The above notifications are required to enable D J Blee to notify carriers and/or insurers as the case may be of such damage, non-delivery or discrepancy and the Purchaser should be aware that failure to notify transit queries within the time limits set out above may restrict and result in the inability of the carriers to provide the Purchaser with evidence or proof of delivery. If the Purchaser fails to give the notices as required above D J Blee shall not be under any liability whatsoever arising out of any damage to, non-delivery of, or discrepancy in the goods.

5. RETURNED GOODS

(i) D J Blee will not accept returned goods for credit or rectification unless such return has been authorised by D J Blee and the goods are received by D J Blee packed in an outer cardboard box, with the goods unmarked, unopened and in a re-saleable condition D J Blee may at its sole discretion decide whether to accept the return of the goods or to rectify the goods or whether to issue a credit note in respect thereof.
(ii) The Purchaser shall unless otherwise stated be responsible for the cost of carriage and insurance in respect of all goods returned by the Purchaser to D J Blee for service or credit, which goods shall be at the risk of the Purchaser until actual receipt, thereof by D J Blee.
(iii) D J Blee reserves the right to make a charge for the cost of labour and parts not covered by its warranty or guarantee in respect of any faulty goods returned by the Purchaser to the service department otherwise than pursuant to conditions 4 and 5.

6. PURCHASER’S BREACH

In the event that the Purchaser defaults or is in breach of any of the terms of this or any other contract with D J Blee or upon the occurance of an Insolvency Event then all amounts owing from the Purchaser to D J Blee shall become immediately due and payable and the Purchaser’s authority to sell the goods under condition 3 (ii) shall be automatically revoked.
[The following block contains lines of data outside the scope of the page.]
(** ** The shutdown retreat *)

Definition shutdown_park_begin l : RtLoop * bool :=
  let c := l_core l in
  if negb (pk_enabled (l_park l)) || mode_eqb (c_mode c) Flashing then (l, false)
  else if negb (c_homed c) || negb (bool_decide (c_state c = Enabled)) || any_hard (c_errors c) then (l, false)
  else
    let l := if c_has_can_gripper c then upd_core (apply_command RC_GripperStop) l else l in
    let '(c, r) :=
      match request_mode Idle (l_core l) with
      | (c, Ok _) => request_mode Stream c
      | (c, Err e) => (c, Err e)
      end in
    let l := lput_core c l in
    match r with
    | Err _ => (l, false)
    | Ok _ =>
        let f := pk_speed_fractions (l_park l) in
        let l := lput_park (park_put (l_stream_scale l) true (l_park l)) l in
        let '(min, max) := pk_hard_bounds (l_park l) in
        let l := upd_core (fun c =>
          set_stream (track_set_bounds (track_set_scale_per_joint (c_stream c) f f64_1) min max) c) l in
        (lput_stream_scale (fold_left f64_min f f64_1, f64_1) l, true)
    end.

Definition farthest l : f64 :=
  fold_left f64_max (zip_with (fun q t => f64_abs (f64_sub q t)) (c_q (l_core l)) (pk_target (l_park l))) f64_0.

Definition shutdown_park_feed l : RtLoop * bool :=
  if negb (pk_running (l_park l)) || negb (mode_eqb (c_mode (l_core l)) Stream) then (l, true)
  else if f64_lt (farthest l) (pk_tolerance_rad (l_park l)) then (l, true)
  else
    (upd_core (fun c => set_stream_last_rx_tick (c_tick c)
       (set_stream (track_set_target (c_stream c) (pk_target (l_park l))) (set_q_target (pk_target (l_park l)) c))) l, false).

Definition shutdown_park_end l : RtLoop :=
  if negb (pk_running (l_park l)) then l
  else
    let '(v, a) := pk_saved_scale (l_park l) in
    let '(min, max) := pk_soft_bounds (l_park l) in
    let l := lput_park (park_put (v, a) false (l_park l)) l in
    lput_stream_scale (v, a)
      (upd_core (fun c => set_stream (track_set_bounds (track_set_scale (c_stream c) v a) min max) c) l).

(** [at_rest]. *)
Definition shutdown_at_rest l : bool := forallb (fun v => f64_lt (f64_abs v) SHUTDOWN_REST_RAD_S) (l_qd_filt l).

End RtTick.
D J Blee may elect not to deliver the goods except against payment in cash of all amounts due from the Purchaser and/or may suspend further deliveries under any unfulfilled contracts.

7. LAW

(i) If any part of these conditions shall be found to be unenforceable it shall not affect the validity or enforceability of the remainder of the conditions.
(ii) This contract is made in Ireland and shall in all respects be governed by and construed in accordance with Irish law.
(iii) In respect of any dispute arising out of a contract of sale to which these conditions relate the parties submit to the exclusive jurisdiction of the Courts of Ireland.

8. TERMINATION OF SUPPLY

Any supply agreement, which is created by reference to these Conditions of Sale, may be terminated (without prejudice to the terms hereof):-

(a) immediately by either party giving written notice if an Insolvency Event occurs;
(b) immediately by either party if the other party fails to remedy any breach of this agreement within 30 days of receiving notice of such breach; or (c) by either party giving three months’ notice in writing to the other.

9. DEFINITIONS

An “Insolvency Event” means any of the following:

(a) the Purchaser fails to pay any sum due to D J Blee within 60 days of that payment becoming due or the Purchaser is unable to pay its debts within the meaning of section 214(b) or (c) of the Companies Act, 1963 when they become due or any statutory modification or enactment thereof or certifies that it is unable to pay its debts as and when they fall due;
(b) an order is made or an effective resolution passed for the winding up of the Purchaser (other than a winding up for the purposes of a solvent amalgamation or reconstruction); an encumbrance takes possession or an examiner or receiver or administrative receiver is appointed over the whole or material part of the assets or undertaking of the Purchaser; the Purchaser seeks to enter into a voluntary arrangement or other scheme or arrangement with any of its creditors; an equivalent event occurs in a foreign jurisdiction; or
(c) the Purchaser stops payment of its debts or ceases or threatens to cease to carry on its business or the greater part of its business.